Task:
Restate word for word the lines of the data below, from the first through the one that has "let t := py_rstrip (py_lstrip s) in".

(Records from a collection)
----

Fixpoint count_digits (s : string) : nat :=
  match s with
  | EmptyString => O
  | String c s' => match digit_val c with Some _ => S (count_digits s') | None => count_digits s' end
  end.

(** [sys.get_int_max_str_digits()] by default (CPython 3.11 and the
    security releases of 3.7 to 3.10): a decimal literal with more digits
    is refused with [ValueError]. *)
Definition int_max_str_digits : nat := 4300.

(** [int(s)] for a [str] taken from a header value.  [requests] decodes
    header values as ISO-8859-1, so they hold code points up to U+00FF
    only, among which the decimal digits are the ASCII ones.  [int] strips
    the surrounding whitespace, takes an optional sign, then decimal
    digits with single underscores between digits.  [None] is the
    [ValueError] Python raises. *)
Definition py_int_of_str (s : string) : option Z :=
  let t := py_rstrip (py_lstrip s) in
  if Nat.ltb int_max_str_digits (count_digits t) then None else
  match t with
  | String c rest =>
      if Ascii.eqb c "-"%char then option_map Z.opp (parse_digits 0 false rest)
      else if Ascii.eqb c "+"%char then parse_digits 0 false rest
      else parse_digits 0 false (String c rest)
  | EmptyString => None
  end.

(** ** Data model *)

(** A bookmark as returned (parsed from JSON) by [GET /api/bookmarks]. *)
Record bookmark := mk_bookmark {
  bm_id : string;
  bm_url : string;
  bm_title : string;
  bm_labels : list string;
  bm_is_marked : bool;
  bm_is_archived : bool;
  bm_href : string;
}.

Definition headers := list (string * string).

(** [CaseInsensitiveDict.get(key)] *)
Fixpoint hdr_get (k : string) (h : headers) : option string :=
  match h with
  | [] => None
  | (k', v) :: h' =>
      if String.eqb (str_lower k') (str_lower k) then Some v else hdr_get k h'
  end.

(** An HTTP request as handed to [requests.get/patch/delete]. *)
Record request := mk_request {
  rq_method : string;
  rq_url : string;
  rq_headers : headers;
  rq_json : option (list (string * bool));
  rq_timeout : option Z;     (** [None]: no [timeout=] argument *)
}.

(** What [requests] returns, or the exception it raises
    ([ConnectionError], [Timeout], ...). *)
Inductive http_outcome :=
  | Response (status : Z) (hdrs : headers) (body : list bookmark)
  | Transport_error.

(** [Response.ok]: [raise_for_status] raises exactly for 4xx and 5xx. *)
Definition resp_ok (status : Z) : bool :=
  negb ((400 <=? status) && (status <? 600)).

(** The network, seen by the plugin: an answer (or an exception) for every
    request. *)
Definition server := request -> http_outcome.

(** The configuration read by every request. *)
Record config := mk_config {
  cfg_plugin_id : string;
  cfg_instance_url : string;
  cfg_api_key : string;
}.

Definition limit : Z := 100.
Definition user_agent : string := "org.albert.linkding".

(** ** Record transformer: [_create_filters] and [_gen_item] *)

Definition create_filters (b : bookmark) : string :=
  py_join "," [bm_url b; bm_title b; py_join "," (bm_labels b)].

(** Python's [a or b] on strings. *)
Definition str_or (a b : string) : string :=
  match a with EmptyString => b | _ => a end.

Definition star_prefix : string := "⭐ ".

Definition item_text (b : bookmark) : string :=
  let title := str_or (bm_title b) (bm_url b) in
  if bm_is_marked b then star_prefix ++ title else title.

(** [s.replace(old, new, 1)] *)
Fixpoint replace_first (old new s : string) : string :=
  if String.prefix old s then
    match old with
    | EmptyString => new ++ s
    | _ => new ++ substring (String.length old) (String.length s) s
    end
  else match s with
       | EmptyString => EmptyString
       | String c s' => String c (replace_first old new s')
       end.

(** The operation a bound action's lambda calls. *)
Inductive action_op :=
  | Op_open_url (u : string)
  | Op_set_clipboard (u : string)
  | Op_archive_bookmark (bookmark_id : string)   (** [self._archive_bookmark] *)
  | Op_delete_bookmark (bookmark_id : string)    (** [self._delete_bookmark] *)
  | Op_fetch_index_items.                        (** [self.fetchIndexItems] *)

Record action := mk_action {
  act_id : string;
  act_text : string;
  act_op : action_op;
}.

Record standard_item := mk_standard_item {
  si_id : string;
  si_text : string;
  si_subtext : string;
  si_actions : list action;
}.

Definition gen_item (cfg : config) (b : bookmark) : standard_item :=
  {| si_id := cfg_plugin_id cfg;
     si_text := item_text b;
     si_subtext := py_join "," (bm_labels b) ++ ": " ++ bm_url b;
     si_actions :=
       [ mk_action "open" "Open in Readeck"
           (Op_open_url (replace_first "/api" "" (bm_href b)));
         mk_action "open" "Open bookmark URL" (Op_open_url (bm_url b));
         mk_action "copy" "Copy URL to clipboard" (Op_set_clipboard (bm_url b));
         mk_action "archive" "Archive bookmark" (Op_archive_bookmark (bm_id b));
         mk_action "delete" "Delete bookmark" (Op_archive_bookmark (bm_id b)) ] |}.

Record index_item := mk_index_item {
  ii_item : standard_item;
  ii_string : string;
}.

(** One iteration of the loop body of [fetchIndexItems]. *)
Definition to_index_item (cfg : config) (b : bookmark) : index_item :=
  mk_index_item (gen_item cfg b) (create_filters b).

(** ** Remote client requests *)

Definition auth_headers (cfg : config) : headers :=
  [("User-Agent", user_agent); ("Authorization", "Bearer " ++ cfg_api_key cfg)].

(** The request of one iteration of [_get_links]. *)
Definition list_page_request (cfg : config) (offset : Z) : request :=
  {| rq_method := "GET";
     rq_url := cfg_instance_url cfg ++ "/api/bookmarks?limit=" ++ py_str_int limit
               ++ "&offset=" ++ py_str_int offset;
     rq_headers := (auth_headers cfg ++ [("accept", "application/json")])%list;
     rq_json := None;
     rq_timeout := Some 5 |}.

Definition delete_bookmark_request (cfg : config) (bookmark_id : string) : request :=
  {| rq_method := "DELETE";
     rq_url := cfg_instance_url cfg ++ "/api/bookmarks/" ++ bookmark_id;
     rq_headers := auth_headers cfg;
     rq_json := None;
     rq_timeout := None |}.

Definition archive_bookmark_request (cfg : config) (bookmark_id : string) : request :=
  {| rq_method := "PATCH";
     rq_url := cfg_instance_url cfg ++ "/api/bookmarks/" ++ bookmark_id ++ "/";
     rq_headers := auth_headers cfg;
     rq_json := Some [("is_archived", true)];
     rq_timeout := None |}.

(** The HTTP request an action performs first, if any. *)
Definition action_request (cfg : config) (op : action_op) : option request :=
  match op with
  | Op_archive_bookmark i => Some (archive_bookmark_request cfg i)
  | Op_delete_bookmark i => Some (delete_bookmark_request cfg i)
  | _ => None
  end.

(** ** The pager: the generator [_get_links]

    The loop variables of [_get_links]: [offset], [total] and
    [response_headers] ([None] before the first successful page). *)
Record pager_state := mk_pager_state {
  ps_offset : Z;
  ps_total : Z;
  ps_resp_headers : option headers;
}.

Definition pager_init : pager_state := mk_pager_state 0 1 None.

(** [not response_headers]: [None] and an empty header dict are falsy. *)
Definition headers_falsy (rh : option headers) : bool :=
  match rh with None => true | Some [] => true | Some _ => false end.

(** [int(response_headers.get("Total-Count", 1))]; [None] is a
    [ValueError]. *)
Definition total_of_headers (h : headers) : option Z :=
  match hdr_get "Total-Count" h with
  | None => Some 1
  | Some v => py_int_of_str v
  end.

(** Exceptions that can escape the generator. *)
Inductive py_exn :=
  | Exn_transport      (** raised by [requests.get] *)
  | Exn_value_error.   (** raised by [int(...)] on the Total-Count header *)

(** One evaluation of the loop condition and, if it holds, of the body. *)
Inductive pager_step_result :=
  | Step_yield (rq : request) (page : list bookmark) (s' : pager_state)
  | Step_break (rq : request) (status : Z)     (** warning logged, [break] *)
  | Step_raise (rq : request) (e : py_exn)
  | Step_done.                                 (** [offset <= total] false *)

Definition pager_step (cfg : config) (srv : server) (s : pager_state)
  : pager_step_result :=
  if ps_offset s <=? ps_total s then
    let rq := list_page_request cfg (ps_offset s) in
    match srv rq with
    | Transport_error => Step_raise rq Exn_transport
    | Response st h body =>
        if resp_ok st then
          if headers_falsy (ps_resp_headers s) then
            match total_of_headers h with
            | Some t => Step_yield rq body (mk_pager_state (ps_offset s + limit) t (Some h))
            | None => Step_raise rq Exn_value_error
            end
          else Step_yield rq body
                 (mk_pager_state (ps_offset s + limit) (ps_total s) (ps_resp_headers s))
        else Step_break rq st
    end
  else Step_done.

(** How a run of the generator ends. *)
Inductive pager_end :=
  | End_exhausted
  | End_break (rq : request) (status : Z)
  | End_raise (rq : request) (e : py_exn).

(** Draining the generator, [fuel] bounding the number of loop-condition
    evaluations ([None] when it runs out).  The result lists every yielded
    page with the request that fetched it. *)
Fixpoint pager_run (fuel : nat) (cfg : config) (srv : server) (s : pager_state)
  : option (list (request * list bookmark) * pager_end) :=
  match fuel with
  | O => None
  | S n =>
      match pager_step cfg srv s with
      | Step_done => Some ([], End_exhausted)
      | Step_break rq st => Some ([], End_break rq st)
      | Step_raise rq e => Some ([], End_raise rq e)
      | Step_yield rq page s' =>
          match pager_run n cfg srv s' with
          | Some (pages, e) => Some ((rq, page) :: pages, e)
          | None => None
          end
      end
  end.

(** Every request the run issued, in order. *)
Definition pager_requests (r : list (request * list bookmark) * pager_end)
  : list request :=
  let '(pages, e) := r in
  (map fst pages ++ match e with
                    | End_exhausted => []
                    | End_break rq _ => [rq]
                    | End_raise rq _ => [rq]
                    end)%list.

(** States of [_get_links] reachable from its start. *)
Inductive pager_reach (cfg : config) (srv : server) : pager_state -> Prop :=
  | reach_init : pager_reach cfg srv pager_init
  | reach_step s rq page s' :
      pager_reach cfg srv s ->
      pager_step cfg srv s = Step_yield rq page s' ->
      pager_reach cfg srv s'.

(** ** A refresh cycle: [fetchIndexItems] *)

Inductive log_entry :=
  | Log_warning (msg : string)
  | Log_info (indexed : nat).    (** "Indexed {} bookmarks [..ms]" *)

Record plugin := mk_plugin {
  pl_cfg : config;
  pl_index_items : list index_item;   (** [self._index_items] *)
  pl_installed : list index_item;     (** the last list given to [setIndexItems] *)
  pl_log : list log_entry;
}.

Definition break_warning (rq : request) (status : Z) : log_entry :=
  Log_warning ("Got response " ++ py_str_int status ++ " querying " ++ rq_url rq).

(** [fetchIndexItems]: the items of every yielded page are appended to
    [self._index_items]; an exception escaping the generator leaves the
    method there, otherwise the list is installed, logged and reset.  The
    second component is the exception raised to the caller, if any. *)
Definition fetch_index_items (fuel : nat) (srv : server) (p : plugin)
  : option (plugin * option py_exn) :=
  let cfg := pl_cfg p in
  match pager_run fuel cfg srv pager_init with
  | None => None
  | Some (pages, e) =>
      let acc := (pl_index_items p ++ map (to_index_item cfg) (concat (map snd pages)))%list in
      let log := (pl_log p ++ match e with
                              | End_break rq st => [break_warning rq st]
                              | _ => []
                              end)%list in
      match e with
      | End_raise _ ex =>
          Some (mk_plugin cfg acc (pl_installed p) log, Some ex)
      | _ =>
          Some (mk_plugin cfg [] acc (log ++ [Log_info (length acc)])%list, None)
      end
  end.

----

Output for this exercise:
Fixpoint count_digits (s : string) : nat :=
  match s with
  | EmptyString => O
  | String c s' => match digit_val c with Some _ => S (count_digits s') | None => count_digits s' end
  end.

(** [sys.get_int_max_str_digits()] by default (CPython 3.11 and the
    security releases of 3.7 to 3.10): a decimal literal with more digits
    is refused with [ValueError]. *)
Definition int_max_str_digits : nat := 4300.

(** [int(s)] for a [str] taken from a header value.  [requests] decodes
    header values as ISO-8859-1, so they hold code points up to U+00FF
    only, among which the decimal digits are the ASCII ones.  [int] strips
    the surrounding whitespace, takes an optional sign, then decimal
    digits with single underscores between digits.  [None] is the
    [ValueError] Python raises. *)
Definition py_int_of_str (s : string) : option Z :=
  let t := py_rstrip (py_lstrip s) in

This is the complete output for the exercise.